Identify each line below containing the string "link" and copy it.

Collected data:
________________________

Lemma select_dates_Raise (s : Z) (nums : list Z) (X : gset Z)
    (idx : list Z) (e : exn) :
  select_dates s nums X idx = Raise e → e = OverflowError.
Proof.
  induction idx as [|i idx IH]; [discriminate|].
  rewrite select_dates_cons, bind_Raise.
  intros [H|(d & _ & H)]; [by apply add_days_Raise in H|].
  case_decide; [|by apply IH].
  apply bind_Raise in H as [H|(ds & _ & [=])]. by apply IH.
Qed.

Lemma filter_all {A} (P : A → Prop) `{∀ x, Decision (P x)} (l : list A) :
  Forall P l → filter P l = l.
Proof.
  induction 1 as [|x l Hx _ IH]; [done|].
  by rewrite filter_cons_True, IH.
Qed.

Lemma weekday_bounds (d : Z) : 0 ≤ Date.weekday d < 7.
Proof. unfold Date.weekday. apply Z.mod_pos_bound. lia. Qed.

Lemma weekday_name_lookup (d : Z) :
  weekday_names !! Z.to_nat (Date.weekday d) = Some (weekday_name d).
Proof.
  unfold weekday_name. pose proof (weekday_bounds d) as Hb.
  destruct (weekday_names !! Z.to_nat (Date.weekday d)) eqn:E; [done|].
  apply lookup_ge_None in E. simpl in E. lia.
Qed.
Record world := mkWorld {
  w_fs : string -> option file;   (** [open] raises FileNotFoundError on [None] *)
  w_server_up : bool;             (** [psycopg2.connect] succeeds *)
  w_drop : option nat;            (** statements served before the link drops *)
  w_conn : bool;                  (** [conn] is an open connection *)
  w_tbl : option table;           (** [customers] as seen by the open transaction *)
  w_committed : option table;     (** [customers] as committed *)
  w_seq : nat;                    (** the SERIAL sequence (not transactional) *)
  w_ops : list dbop;
  w_out : list line;
  w_closed : bool }.              (** psycopg2's [conn.closed]: set once a lost
                                      link has been reported, and by [close] *)

(* ------------------------------------------------------------------ *)
(** ** The monad *)

Definition M (A : Type) : Type := world -> (A + exn) * world.

Definition ret {A} (a : A) : M A := fun w => (inl a, w).
Definition raise {A} (e : exn) : M A := fun w => (inr e, w).
Definition bind {A B} (m : M A) (k : A -> M B) : M B := fun w =>
  match m w with
  | (inl a, w') => k a w'
  | (inr e, w') => (inr e, w')
  end.
(** [try: m except: h] for a handler that inspects the exception. *)
Definition try_except {A} (m : M A) (h : exn -> M A) : M A := fun w =>
  match m w with
  | (inr e, w') => h e w'
  | r => r
  end.
(** [try: m finally: fin]. *)
Definition try_finally {A} (m : M A) (fin : M unit) : M A := fun w =>
  match m w with
  | (r, w1) =>
      match fin w1 with
      | (inl _, w2) => (r, w2)
      | (inr e, w2) => (inr e, w2)
      end
  end.
(** u1 sends into c1 naming u3, who is no participant of it, as receiver. *)
Definition to_outsider : json :=
  JObject [("type", JString "chat_message"); ("conversationId", JString "c1");
           ("content", JString "hi"); ("receiverId", JString "u3")].


(** ** Ads and favourites: [routes/ads.ts] and [routes/favorites.ts]

    The rows carry the columns these routes read and write. *)

Record Ad := {
  a_id : string;
  a_userId : string;
  a_status : string;
  a_createdAt : Z;
}.

Record Favorite := {
  f_id : string;
  f_userId : string;
  f_adId : string;
  f_createdAt : Z;
}.

Record Account := {
  acc_id : string;
  acc_isAdmin : bool;
}.

Record Shop := {
  accounts : list Account;
  ads : list Ad;
  favorites : list Favorite;
}.

#[global] Instance Ad_eq_dec : EqDecision Ad.
Proof. solve_decision. Defined.
#[global] Instance Favorite_eq_dec : EqDecision Favorite.
Proof. solve_decision. Defined.

Definition find_ad (id : string) (s : Shop) : option Ad :=
  find (λ a, bool_decide (a_id a = id)) (ads s).

Definition find_account (id : string) (s : Shop) : option Account :=
  find (λ u, bool_decide (acc_id u = id)) (accounts s).

(** [f] is the favourite of user [uid] for the ad [adId]. *)
Definition is_favorite_of (uid adId : string) (f : Favorite) : Prop :=
  f_userId f = uid ∧ f_adId f = adId.

#[global] Instance is_favorite_of_dec uid adId f : Decision (is_favorite_of uid adId f).
Proof. unfold is_favorite_of. apply _. Defined.

Definition find_favorite (uid adId : string) (s : Shop) : option Favorite :=
  find (λ f, bool_decide (is_favorite_of uid adId f)) (favorites s).

Definition deleted (a : Ad) : bool := String.eqb (a_status a) "deleted".

(** [orderBy: { createdAt: 'desc' }] on favourites and on ads. *)
Definition favorited_later (f g : Favorite) : Prop := f_createdAt g ≤ f_createdAt f.

#[global] Instance favorited_later_dec : RelDecision favorited_later.
Proof. intros f g. unfold favorited_later. apply _. Defined.

Definition posted_later (a b : Ad) : Prop := a_createdAt b ≤ a_createdAt a.

#[global] Instance posted_later_dec : RelDecision posted_later.
Proof. intros a b. unfold posted_later. apply _. Defined.

Section Marketplace.

(** The schema is not among the sources: a favourite's ad is a relation
    (the code includes [ad] of a favourite) and (userId, adId) is a unique
    key (the code looks a favourite up by [userId_adId]); whether a
    favourite's user is a relation too is left open. *)
Variable favorite_user_is_relation : bool.

(** [prisma.ad.findUnique({ where: { id } })] *)
Definition ad_findUnique (e : StoreCall) (id : string) (s : Shop)
  : Result (option Ad) :=
  if unreachable e then Rejected StoreUnreachable else Resolved (find_ad id s).

(** [prisma.user.findUnique({ where: { id } })] *)
Definition account_findUnique (e : StoreCall) (id : string) (s : Shop)
  : Result (option Account) :=
  if unreachable e then Rejected StoreUnreachable
  else Resolved (find_account id s).

(** [prisma.favorite.findUnique({ where: { userId_adId } })] *)
Definition favorite_findUnique (e : StoreCall) (uid adId : string) (s : Shop)
  : Result (option Favorite) :=
  if unreachable e then Rejected StoreUnreachable
  else Resolved (find_favorite uid adId s).

(** [prisma.favorite.create({ data: { userId, adId } })] *)
Definition favorite_create (e : StoreCall) (uid adId : string) (s : Shop)
  : Result (Favorite * Shop) :=
  if unreachable e then Rejected StoreUnreachable
  else if negb (bool_decide (is_Some (find_ad adId s))
                && (negb favorite_user_is_relation
                    || bool_decide (is_Some (find_account uid s))))
  then Rejected ForeignKeyViolation
  else match find_favorite uid adId s,
             find (λ f, bool_decide (f_id f = new_id e)) (favorites s) with
  | None, None =>
      let f := {| f_id := new_id e; f_userId := uid; f_adId := adId;
                  f_createdAt := now e |} in
      Resolved (f, {| accounts := accounts s; ads := ads s;
                      favorites := favorites s ++ [f] |})
  | _, _ => Rejected UniqueViolation
  end.

(** [prisma.favorite.delete({ where: { userId_adId } })]: rejects when
    there is no such row. *)
Definition favorite_delete (e : StoreCall) (uid adId : string) (s : Shop)
  : Result Shop :=
  if unreachable e then Rejected StoreUnreachable
  else match find_favorite uid adId s with
  | None => Rejected RecordNotFound
  | Some _ =>
      Resolved {| accounts := accounts s; ads := ads s;
                  favorites := filter (λ f, ¬ is_favorite_of uid adId f)
                                      (favorites s) |}
  end.

(** [prisma.favorite.findMany({ where: { userId }, include: { ad },
    orderBy: { createdAt: 'desc' } })] *)
Definition favorite_findMany (e : StoreCall) (uid : string) (s : Shop)
  : Result (list (Favorite * option Ad)) :=
  if unreachable e then Rejected StoreUnreachable
  else Resolved ((λ f, (f, find_ad (f_adId f) s)) <$>
                 merge_sort favorited_later
                   (filter (λ f, f_userId f = uid) (favorites s))).

(** [prisma.ad.update({ where: { id }, data: { status } })] *)
Definition set_status (id status : string) (a : Ad) : Ad :=
  if decide (a_id a = id)
  then {| a_id := a_id a; a_userId := a_userId a; a_status := status;
          a_createdAt := a_createdAt a |}
  else a.

Definition ad_update_status (e : StoreCall) (id status : string) (s : Shop)
  : Result Shop :=
  if unreachable e then Rejected StoreUnreachable
  else match find_ad id s with
  | None => Rejected RecordNotFound
  | Some _ =>
      Resolved {| accounts := accounts s; ads := set_status id status <$> ads s;
                  favorites := favorites s |}
  end.

(** [prisma.ad.findMany({ where: { userId, status: { not: 'deleted' } },
    orderBy: { createdAt: 'desc' } })] *)
Definition ad_findMany_mine (e : StoreCall) (uid : string) (s : Shop)
  : Result (list Ad) :=
  if unreachable e then Rejected StoreUnreachable
  else Resolved (merge_sort posted_later
                   (filter (λ a, a_userId a = uid ∧ deleted a = false) (ads s))).

(** [router.post('/:adId', ...)] of the favourites *)
Definition add_favorite (uid adId : string) (e1 e2 e3 : StoreCall) (s : Shop)
  : Response Favorite * Shop :=
  match ad_findUnique e1 adId s with
  | Rejected _ => (Failure 500 "Failed to add to favorites", s)
  | Resolved ad =>
      if match ad with None => true | Some a => deleted a end
      then (Failure 404 "Ad not found", s)
      else match favorite_findUnique e2 uid adId s with
      | Rejected _ => (Failure 500 "Failed to add to favorites", s)
      | Resolved (Some _) => (Failure 400 "Already in favorites", s)
      | Resolved None =>
          match favorite_create e3 uid adId s with
          | Rejected _ => (Failure 500 "Failed to add to favorites", s)
          | Resolved (favorite, s') => (Json 201 favorite, s')
          end
      end
  end.

(** [router.delete('/:adId', ...)] of the favourites *)
Definition remove_favorite (uid adId : string) (e : StoreCall) (s : Shop)
  : Response string * Shop :=
  match favorite_delete e uid adId s with
  | Rejected _ => (Failure 500 "Failed to remove from favorites", s)
  | Resolved s' => (Json 200 "Removed from favorites", s')
  end.

(** [favorites.filter(f => f.ad.status !== 'deleted').map(f => f.ad)];
    reading [status] of a missing ad throws. *)
Fixpoint valid_ads (l : list (Favorite * option Ad)) : option (list Ad) :=
  match l with
  | [] => Some []
  | (_, None) :: _ => None
  | (_, Some ad) :: l =>
      rest ← valid_ads l;
      Some (if deleted ad then rest else ad :: rest)
  end.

________________________

# Final answer
  w_drop : option nat;            (** statements served before the link drops *)
                                      link has been reported, and by [close] *)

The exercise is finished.